(* ===== verification/Commits.v ===== *)
(** * Commits: the executer's handling of single and aggregate commits

    pkg/consensus/certificate.go, with the sort of pkg/consensus/schema.go.  The
    executer reads the state of Lisk-BFT with the API functions of
    pkg/consensus/liskbft and block headers with the data access of the chain;
    [ConsensusState] is the record of those reads. *)

From S2P Require Import Prelude Collection Codec CodecSpec Message Crypto BlockTypes Block DB DiffDB ForkChoice BFTTypes Votes VotesSpec VotesInv BFTSafety LiskBFT BFTStore LabiTypes Certificate.

(** ** What the executer reads

    The [diffStore] of these functions is only read; [bft_state] at the end of
    the file is the record that a database of LiskBFT.v gives. *)
Record ConsensusState := mkConsensusState {
  GetBFTHeights_ : res (Z * Z * Z);
  GetBFTParameters_ : Z → res BFTParams;
  ExistBFTParameters_ : Z → bool;
  NextHeightBFTParameters_ : Z → res Z;
}.

(** [c.chain.DataAccess().GetBlockHeaderByHeight] and [c.chain.ChainID]. *)
Class ChainReader := {
  GetBlockHeaderByHeight : Z → res BlockHeader;
  ChainID : bytes;
}.

Inductive ValidationResult := ValidationAccept | ValidationReject | ValidationIgnore.

(** [if err != nil { return r }] with the pool as it is, and
    [if err != nil { return err }]. *)
Definition or_return {A} (x : res A) (r : ValidationResult) (p : Pool) (k : A → res (option ValidationResult * Pool))
    : res (option ValidationResult * Pool) :=
  match x with Ok a => k a | Err _ => Ok (Some r, p) | Panic => Panic | OutOfFuel => OutOfFuel end.

Definition or_error {A} (x : res A) (p : Pool) (k : A → res (option error * Pool)) : res (option error * Pool) :=
  match x with Ok a => k a | Err e => Ok (Some e, p) | Panic => Panic | OutOfFuel => OutOfFuel end.

(** ** Aggregate commits *)

(** [ValidatorWithBLSKey]: address, weight and key. *)
Record ValidatorWithBLSKey := mkValidatorWithBLSKey {
  vb_Address : bytes;
  vb_BFTWeight : Z;
  vb_BLSKey : bytes;
}.

Definition ValidatorsWithBLSKey_sort (v : list ValidatorWithBLSKey) : list ValidatorWithBLSKey :=
  sort_slice (λ x y, bytes_ltb (vb_BLSKey x) (vb_BLSKey y)) v.
Lemma Del_keeps s key h : state_view s → heap_inv h → heap_inv (Database_Del store s key h).
Proof using H0.
  intros Hs Hh. pose proof (getKey_state s key Hs) as Hk. destruct (hi_cache _ Hh) as [Hok Hkeys].
  destruct (Del_refines store s h key) as (Hf & Hok' & _); [by apply state_view_wf|by rewrite (sv_cache _ Hs)|].
  rewrite (sv_cache _ Hs) in *. split; [destruct Hf as [-> _]; apply Hh|]. split; [done|].
  unfold Database_Del, ensureCache. rewrite (sv_cache _ Hs), deref_store_at by apply Hh. apply c_del_keys; [|done].
  case_match; [|done]. case_match; [|done]. by apply keys_insert.
Qed.

(** An iteration over a range of a view visits state keys only: the upper bound
    of a state key is a state key or the next head byte. *)
Lemma elem_iter_loop stop limit count (l : list (bytes * bytes)) e :
  e ∈ iter_loop stop limit count l → e ∈ l ∧ stop e.1 = false.
Proof.
  revert count. induction l as [|[k v] l IH]; intros count; cbn [iter_loop]; [by intros ?%not_elem_of_nil|].
  destruct (stop k) eqn:Es; [by intros ?%not_elem_of_nil|]. intros [->|He]%elem_of_cons; [split; [left|done]|].
  case_match; [by apply not_elem_of_nil in He|]. apply IH in He as [? ?]. split; [by right|done].
Qed.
::::::
Assigned task => Going through the data, tally the lines containing "apply" and report only the result.

Result for this task => 5